Denn grundsätzlich gebe es kein K.o.-Kriterium für die Idee, so der Professor. Von der Technik her sei es machbar. Ob es sich wirtschaftlich rechnet, ist derzeit bei den niedrigen Börsenstrompreisen eine andere Frage. Die nordrhein-westfälische Landesregierung setzt jedoch auf Pumpspeicherkraftwerke und treibt die Pläne für neue Anlagen voran, u.a. mit 50 Millionen Euro als Absicherung für in der Planungsphase befindliche Projekte.
Dass die Überlegungen für Pumpspeicherkraftwerke unter Tage aus NRW kommen, ist also keine Überraschung. Die Idee besticht aus einem einfachen Grund: Die Akzeptanz in der Bevölkerung für den Bau neuer Pumpspeicherkraftwerke, die viel Platz benötigen, ist kaum vorhanden. Im vergangenen Sommer gab der Stadtwerkeverbund Trianel ein 700 Millionen Euro teures Projekt in der Eifel aufgrund von Bürgerprotesten auf. Unterirdische Kraftwerke finden dagegen deutlich größere Akzeptanz, außerdem gibt es kaum Konflikte mit dem Naturschutz.

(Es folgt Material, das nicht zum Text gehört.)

(* ===== verification/PostgresTables.v ===== *)
(** The tables behind crates/billing-ledger/src/postgres_execution.rs: what the
    eight SQL statements of the crate do, with the constraints of
    db/migrations/0001_init.sql, and the sqlx executor that runs a plan on them in
    one transaction. A committed plan does to the table of ledger entries what
    the in-memory writer does to its list. *)

From S2P Require Export PostgresPlan LedgerInvariant.

#[local] Open Scope string_scope.
#[local] Open Scope list_scope.
#[local] Open Scope Z_scope.

(** ** Tables *)

Record WalletRow : Type := mkWalletRow {
  w_id : Uuid;
  w_tenant_id : Uuid;
  w_project_id : option Uuid;
  w_currency : string;
  w_status : string;
}.

Record CreditGrantRow : Type := mkCreditGrantRow {
  g_id : Uuid;
  g_tenant_id : Uuid;
  g_wallet_id : Uuid;
  g_currency : string;
  g_status : string;
  g_valid_from : Z;
  g_valid_until : option Z;
}.

Record BudgetRow : Type := mkBudgetRow {
  b_id : Uuid;
  b_tenant_id : Uuid;
  b_scope : string;
  b_project_id : option Uuid;
  b_virtual_key_id : option Uuid;
  b_currency : string;
  b_status : string;
  b_deleted : bool;
  b_limit_amount : FixedDecimal;
}.

(** A row of [ledger_entries]; the columns the writer also keeps in memory are
    its record. *)
Record LedgerRow : Type := mkLedgerRow {
  l_tenant_id : Uuid;
  l_project_id : option Uuid;
  l_virtual_key_id : option Uuid;
  l_wallet_id : option Uuid;
  l_record : LedgerEntryRecord;
  l_metadata : LedgerEntryMetadata;
}.

Record Database : Type := mkDatabase {
  db_wallets : list WalletRow;
  db_credit_grants : list CreditGrantRow;
  db_budgets : list BudgetRow;
  db_ledger_entries : list LedgerRow;
}.

Definition with_ledger_entries (db : Database) (rows : list LedgerRow) : Database :=
  mkDatabase (db_wallets db) (db_credit_grants db) (db_budgets db) rows.

(** What the connection and the rest of the database answer: errors of the
    connection, the clock, [gen_random_uuid()] and whether the rows that a new
    entry refers to exist. *)
Record PostgresEnv : Type := mkPostgresEnv {
  pe_begin : option ConsistentLedgerPostgresDbErrorKind;
  pe_statement : Z → option ConsistentLedgerPostgresDbErrorKind;
  pe_commit : option ConsistentLedgerPostgresDbErrorKind;
  pe_rollback : bool;
  pe_now : Z;
  pe_new_id : Uuid;
  pe_references : LedgerRow → bool;
}.

(** ** Statements *)

(** The numeric value of an amount, in units of the finest scale. *)
Definition numeric (amount : FixedDecimal) : Z := units amount * 10 ^ (MAX_MONEY_SCALE - scale amount).

(** The cast to [numeric(20, 8)]: rounded half away from zero; out of range is an
    error. *)
Definition numeric_20_8 (amount : FixedDecimal) : result ConsistentLedgerPostgresDbErrorKind FixedDecimal :=
  let unit := 10 ^ (MAX_MONEY_SCALE - DEFAULT_MONEY_SCALE) in
  let value := numeric amount in
  let rounded := Z.sgn value * ((2 * Z.abs value + unit) / (2 * unit)) in
  if Z.abs rounded <? 10 ^ 20 then Ok (mkFixedDecimal rounded DEFAULT_MONEY_SCALE) else Err Unknown.
(* ===== verification/Selection.v ===== *)
(** crates/routing/src/selection.rs: channel selection. Candidates are filtered
    by status, rate limit, health and weight, sorted, and one is picked: the
    channel that last served the trace when affinity applies, otherwise a
    weighted draw among the candidates of the best priority. *)

From Stdlib Require String.
From S2P Require Export RustStr.

#[local] Open Scope string_scope.
#[local] Open Scope list_scope.
#[local] Open Scope Z_scope.

(** ** Data *)

Definition ROUTE_DECISION_SNAPSHOT_VERSION : Z := 1.

Inductive ChannelStatus : Type :=
| StatusEnabled | StatusDegraded | StatusDisabled | StatusCoolingDown | StatusRecoveryProbe
| StatusAuthFailed | StatusQuotaExhausted | StatusManualDisabled | StatusDeleted.

Inductive ChannelHealth : Type := HealthHealthy | HealthDegraded | HealthUnhealthy.

Inductive CandidateFilterReason : Type :=
| FilterCanonicalModelDisabled
| FilterCanonicalModelDeleted
| FilterModelVisibilityDenied
| FilterProfileModelDenied
| FilterAssociationDisabled
| FilterAssociationDeleted
| FilterProfileChannelTagDenied
| FilterProfileProviderDenied
| FilterDisabled
| FilterCoolingDown
| FilterRecoveryProbe
| FilterAuthFailed
| FilterQuotaExhausted
| FilterManualDisabled
| FilterDeleted
| FilterRateLimitExceeded
| FilterUnhealthy
| FilterZeroWeight.

#[export] Instance ChannelStatus_eq_dec : EqDecision ChannelStatus.
Proof. solve_decision. Defined.
#[export] Instance ChannelHealth_eq_dec : EqDecision ChannelHealth.
Proof. solve_decision. Defined.
#[export] Instance CandidateFilterReason_eq_dec : EqDecision CandidateFilterReason.
Proof. solve_decision. Defined.

Record RouteCandidate : Type := mkRouteCandidate {
  channel_id : string;
  provider_id : string;
  provider_model : string;
  priority : Z;
  weight : Z;
  status : ChannelStatus;
  health : ChannelHealth;
  rate_limit_available : bool;
}.
Lemma profile_channel_filter_reason_None channel profile :
  profile_channel_filter_reason channel profile = None ↔
  (∀ tag, tag ∈ ch_tags channel → tag ∉ denied_channel_tags profile) ∧
  (allowed_channel_tags profile = [] ∨ ∃ tag, tag ∈ ch_tags channel ∧ tag ∈ allowed_channel_tags profile) ∧
  (ch_provider_id channel ∉ blocked_provider_ids profile).
Proof.
  unfold profile_channel_filter_reason.
  pose proof (restricts_iff (allowed_channel_tags profile) _ _ (has_any_tag_iff channel (allowed_channel_tags profile))) as Ha.
  pose proof (has_any_tag_iff channel (denied_channel_tags profile)) as Hd.
  pose proof (string_list_contains_iff (blocked_provider_ids profile) (ch_provider_id channel)) as Hb.
  destruct (has_any_tag channel (denied_channel_tags profile)); cbn.
  { split; [done|]. intros (H & _). destruct (proj1 Hd eq_refl) as (tag & ? & ?). by destruct (H tag). }
  destruct (negb (is_empty _) && _); [split; [done|by intros (_ & ?%Ha & _)]|].
  destruct (string_list_contains _ _); [split; [done|intros (_ & _ & H); by destruct H; apply Hb]|].
  split; [|done]. intros _. split; [|split; [tauto|by intros ?%Hb]].
  intros tag H1 H2. assert (false = true) by (apply Hd; eauto). done.
Qed.

Lemma option_or_None {A} (a b : option A) : option_or a b = None ↔ a = None ∧ b = None.
Proof. destruct a; cbn; naive_solver. Qed.

Lemma generated_permitted model profile association channel :
  gc_filter_reason (generated_candidate model profile association channel) = None ↔
  permitted model profile association channel.
Proof.
  cbn. rewrite !option_or_None, model_filter_reason_None, profile_channel_filter_reason_None.
  assert (selection_filter_reason_for (generated_route_candidate model association channel) = None ↔
    (ch_status channel = StatusEnabled ∨ ch_status channel = StatusDegraded) ∧
    ch_rate_limit_available channel = true ∧ ch_health channel ≠ HealthUnhealthy ∧ ch_weight channel ≠ 0) as Hs.
  { rewrite <- (selectable_iff (generated_route_candidate model association channel)).
    unfold is_selectable, evaluate_candidate. cbn [filter_reason]. by destruct (selection_filter_reason_for _). }
  assert (association_filter_reason association = None ↔ ma_status association = AssociationEnabled) as Ha
    by (unfold association_filter_reason; by destruct (ma_status association)).
  rewrite Hs, Ha. split; [intros (? & ? & ? & ?); destruct_and?; by constructor|].
  intros []. tauto.
Qed.

Section routes.
Context (regex_is_match : string → string → bool) (input : RouteCandidateGenerationInput).

(** An association of the canonical model with a channel it matches. *)
Definition serves (association : ModelAssociationRouteInput) (channel : ChannelRouteInput) : Prop :=
  association ∈ gi_associations input ∧ ma_canonical_model_id association = cm_id (gi_canonical_model input) ∧
  channel ∈ gi_channels input ∧
  association_matches_channel regex_is_match association channel (cm_model_key (gi_canonical_model input)) = true.

Lemma elem_of_generated c :
  c ∈ gr_candidates (generate_route_candidates regex_is_match input) ↔
  ∃ association channel, serves association channel ∧
    c = generated_candidate (gi_canonical_model input) (gi_profile input) association channel.
Proof.
  cbn. rewrite elem_of_sort_by, list_elem_of_In, in_flat_map. setoid_rewrite <-list_elem_of_In.
  setoid_rewrite list_elem_of_fmap. setoid_rewrite elem_of_filter_b. setoid_rewrite bool_decide_eq_true.
  unfold serves. naive_solver.
Qed.

Lemma length_generated :
  (length (gr_candidates (generate_route_candidates regex_is_match input)) ≤
   length (gi_associations input) * length (gi_channels input))%nat.
Proof.
  cbn. rewrite (Permutation_length (sort_by_perm generated_leb _)).
  induction (gi_associations input) as [|a l IH]; [done|]. cbn [List.filter].
  case_bool_decide; cbn [flat_map length]; [|lia]. rewrite length_app, length_fmap.
  pose proof (length_filter_le (λ channel, association_matches_channel regex_is_match a channel
    (cm_model_key (gi_canonical_model input))) (gi_channels input)). lia.
Qed.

Wirkungsgrad von 80 Prozent
Pumpspeicherkraftwerke sind nahezu ideale Stromspeicher. Denn sie sind sicher, einfach in der Handhabung, flexibel und haben einen Wirkungsgrad von 75 bis 80 Prozent. Das Prinzip ist einfach. Es gibt ein oberes und ein unteres Speicherbecken, die mit Wasser gefüllt sind. Je größer der Höhenunterschied zwischen den Becken, desto besser. Wird mehr Strom produziert, als die Verbraucher benötigen, wird Wasser durch große Rohre vom unteren Becken in das höhere gepumpt. Benötigt man später zusätzliche Energie, wird das Wasser durch die Rohre zurück in den unteren See gelassen und treibt mehrere Turbinen und Generatoren an, die über Stunden Strom erzeugen. So können große Energiemengen gespeichert werden, bei Bedarf steht die Energie innerhalb weniger Minuten bereit.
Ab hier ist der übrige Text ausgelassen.